Lemma whole_download_counter_witness :
  let start := start_download url_path path_basename path_join (init [])
                 "http://example.org/a.bin" "/tmp" exemple_clock in
  let r := download_file_run 9 (after start) (exemple_worker start.2) in
  w_pc r.1.2 = finished /\
  active_downloads r.1.1 = 0%Z /\
  max_concurrent r.1.1 = 3%Z /\
  dom (downloads r.1.1) = {[ "dl_1700000000" ]} ∪ (∅ : gset string).
Proof.
  apply (whole_download_counter url_path path_basename path_join (init [])
           "http://example.org/a.bin" "/tmp" exemple_clock
           (thread_start "http://example.org/a.bin" "/tmp/file.bin"
              "dl_1700000000")
           (inr {| content_length := 12288;
                   body := [data 8192; data 4096] |})
           (start_download url_path path_basename path_join (init [])
              "http://example.org/a.bin" "/tmp" exemple_clock).2
           "2023-11-14 22:13:23" None
           {| w_url := "http://example.org/a.bin";
              w_filename := "/tmp/file.bin";
              w_download_id := "dl_1700000000"; w_pc := at_start;
              w_get := inr {| content_length := 12288;
                              body := [data 8192; data 4096] |};
              w_clock := (start_download url_path path_basename path_join
                            (init []) "http://example.org/a.bin" "/tmp"
                            exemple_clock).2;
              w_strftime := "2023-11-14 22:13:23";
              w_save_history := None |} 9).
  - vm_compute. apply list_elem_of_here.
  - reflexivity.
  - vm_compute. lia.
Defined.



(** X8.  Without an announced size there is no progress event at all: when
    the [content-length] header is missing or not positive, the thread of a
    download that is left alone posts its closing event and nothing else,
    so that the GUI thread never learns a [total_size] for it. *)
Theorem download_without_size self w r n :
  w_pc w = at_start ->
  w_get w = inr r ->
  (content_length r <= 0)%Z ->
  is_Some (downloads self !! w_download_id w) ->
  (steps_left w <= n)%nat ->
  (download_file_run n self w).2 = [DOWNLOAD_COMPLETE (w_download_id w)] \/
  exists e, (download_file_run n self w).2
            = [DOWNLOAD_ERROR (w_download_id w) e].
Proof.
  intros Hpc Hget Hsize Hentry Hn.
  assert (no_size w) as Hquiet by (unfold no_size; by rewrite Hpc, Hget).
  pose proof (download_file_run_no_size n self w Hquiet) as Hno.
  destruct (download_file_run_outcome n self w Hn) as
    [ups size d' Hups Hposted _ _ _ _
    |ups e d' Hups Hposted _ _ _
    |ups size e d' Hups Hposted _ _ _ _];
    [unfold runs_alone; by rewrite Hpc| | |];
    rewrite Hposted in Hno |- *;
    apply Forall_app in Hno as [Hno _];
    rewrite (no_progress_nil ups Hups Hno); eauto.
Qed.

Lemma download_without_size_witness :
  let start := start_download url_path path_basename path_join (init [])
                 "http://example.org/a.bin" "/tmp" exemple_clock in
  let w := {| w_url := "http://example.org/a.bin";
              w_filename := "/tmp/file.bin";
              w_download_id := "dl_1700000000"; w_pc := at_start;
              w_get := inr {| content_length := 0;
                              body := [data 8192; data 4096] |};
              w_clock := start.2;
              w_strftime := "2023-11-14 22:13:23";
              w_save_history := None |} in
  (download_file_run 9 (after start) w).2
    = [DOWNLOAD_COMPLETE "dl_1700000000"] \/
  exists e, (download_file_run 9 (after start) w).2
            = [DOWNLOAD_ERROR "dl_1700000000" e].
Proof.
  intros start w.
  apply (download_without_size (after start) w
           {| content_length := 0; body := [data 8192; data 4096] |} 9).
  - reflexivity.
  - reflexivity.
  - cbn. lia.
  - vm_compute. by eexists.
  - vm_compute. lia.
Defined.

(** ** Clear Completed *)

(** X9.  [Clear Completed] after a download that was left alone, from the
    start of its thread to its end: the entry of a download whose thread
    closed with [DOWNLOAD_COMPLETE] is removed; the entry of a download whose
    thread closed with [DOWNLOAD_ERROR] is kept, whatever failed (the
    request, a chunk, the arithmetic of the progress or [save_history]): its
    status is ['Error: '] followed by the message, which is not the
    ['Error'] the filter looks for. *)
Theorem clear_completed_keeps_failed self w n :
  w_pc w = at_start ->
  is_Some (downloads self !! w_download_id w) ->
  (steps_left w <= n)%nat ->
  let r := download_file_run n self w in
  let cleared := on_clear_completed r.1.1 in
  (last r.2 = Some (DOWNLOAD_COMPLETE (w_download_id w)) /\
   downloads cleared !! w_download_id w = None) \/
  (exists e d,
     last r.2 = Some (DOWNLOAD_ERROR (w_download_id w) e) /\
     downloads cleared !! w_download_id w = Some d /\
     dl_status d = "Error: " +:+ e).
Proof.
  intros Hpc Hentry Hn. cbn zeta.
  destruct (download_file_run_outcome n self w Hn) as
    [ups size d' _ -> Hd' Hst _ _
    |ups e d' _ -> Hd' Hst _
    |ups size e d' _ -> Hd' Hst _ _];
    [unfold runs_alone; by rewrite Hpc|left|right|right];
    rewrite last_snoc.
  - split; [done|]. unfold on_clear_completed. cbn.
    apply map_lookup_filter_None. right. intros d'' Hd''.
    rewrite Hd' in Hd''. injection Hd'' as <-. cbn.
    unfold kept_by_clear. by rewrite Hst.
  - exists e, d'. split; [done|]. split; [|done].
    unfold on_clear_completed. cbn.
    apply map_lookup_filter_Some. split; [done|]. cbn.
    unfold kept_by_clear. by rewrite Hst.
  - exists e, d'. split; [done|]. split; [|done].
    unfold on_clear_completed. cbn.
    apply map_lookup_filter_Some. split; [done|]. cbn.
    unfold kept_by_clear. by rewrite Hst.
Qed.

Lemma clear_completed_keeps_failed_witness :
  let start := start_download url_path path_basename path_join (init [])
                 "http://example.org/a.bin" "/tmp" exemple_clock in
  let w := {| w_url := "http://example.org/a.bin";
              w_filename := "/tmp/file.bin";
              w_download_id := "dl_1700000000";
              w_pc := at_start;
              w_get := inr {| content_length := 12288;
                              body := [data 8192; data 4096] |};
              w_clock := start.2;
              w_strftime := "2023-11-14 22:13:23";
              w_save_history :=
                Some "[Errno 28] No space left on device" |} in
  let r := download_file_run 9 (after start) w in
  let cleared := on_clear_completed r.1.1 in
  (last r.2 = Some (DOWNLOAD_COMPLETE "dl_1700000000") /\
   downloads cleared !! "dl_1700000000" = None) \/
  (exists e d,
     last r.2 = Some (DOWNLOAD_ERROR "dl_1700000000" e) /\
     downloads cleared !! "dl_1700000000" = Some d /\
     dl_status d = "Error: " +:+ e).
Proof.
  intros start w.
  apply (clear_completed_keeps_failed (after start) w 9).
  - reflexivity.
  - vm_compute. by eexists.
  - vm_compute. lia.
Defined.

(** A download whose file is written and whose [save_history] fails: the
    history in memory has the item, the entry says ['Error: ...'], and
    [Clear Completed] keeps it. *)
Example download_history_not_saved :
  let start := start_download url_path path_basename path_join (init [])
                 "http://example.org/a.bin" "/tmp" exemple_clock in
  let w := {| w_url := "http://example.org/a.bin";
              w_filename := "/tmp/file.bin";
              w_download_id := "dl_1700000000";
              w_pc := at_start;
              w_get := inr {| content_length := 12288;
                              body := [data 8192; data 4096] |};
              w_clock := start.2;
              w_strftime := "2023-11-14 22:13:23";
              w_save_history :=
                Some "[Errno 28] No space left on device" |} in
  let r := download_file_run 9 (after start) w in
  last r.2
  = Some (DOWNLOAD_ERROR "dl_1700000000"
            "[Errno 28] No space left on device") /\
  length (download_history r.1.1) = 1%nat /\
  dl_status <$> downloads (on_clear_completed r.1.1) !! "dl_1700000000"
  = Some "Error: [Errno 28] No space left on device" /\
  active_downloads r.1.1 = 0%Z.
Proof. vm_compute. repeat split; reflexivity. Qed.

(** X10.  A progress event changes neither the keys nor any status nor the
    counter: an event that arrives after the entry was cleared does not
    bring it back, and one that arrives after the end of the download
    leaves its final status. *)
Theorem on_update_progress_keeps self dl_id progress total speed :
  let self' := on_update_progress self dl_id progress total speed in
  dom (downloads self') = dom (downloads self) /\
  (forall id, dl_status <$> downloads self' !! id
              = dl_status <$> downloads self !! id) /\
  active_downloads self' = active_downloads self /\
  max_concurrent self' = max_concurrent self /\
  download_history self' = download_history self.
Proof.
  unfold on_update_progress.
  destruct (downloads self !! dl_id) as [d|] eqn:Hd; cbn; [|done].
  split; [apply dom_insert_lookup_L; by eexists|].
  split; [|done]. intros id.
  destruct (decide (id = dl_id)) as [->|Hne].
  - by rewrite lookup_insert_eq, Hd.
  - by rewrite lookup_insert_ne.
Qed.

__________________________________________________

TASK DESCRIPTION: Determine the number of lines in the listing that hold the word "done", and supply that number and nothing further.

WORKED SOLUTION: 7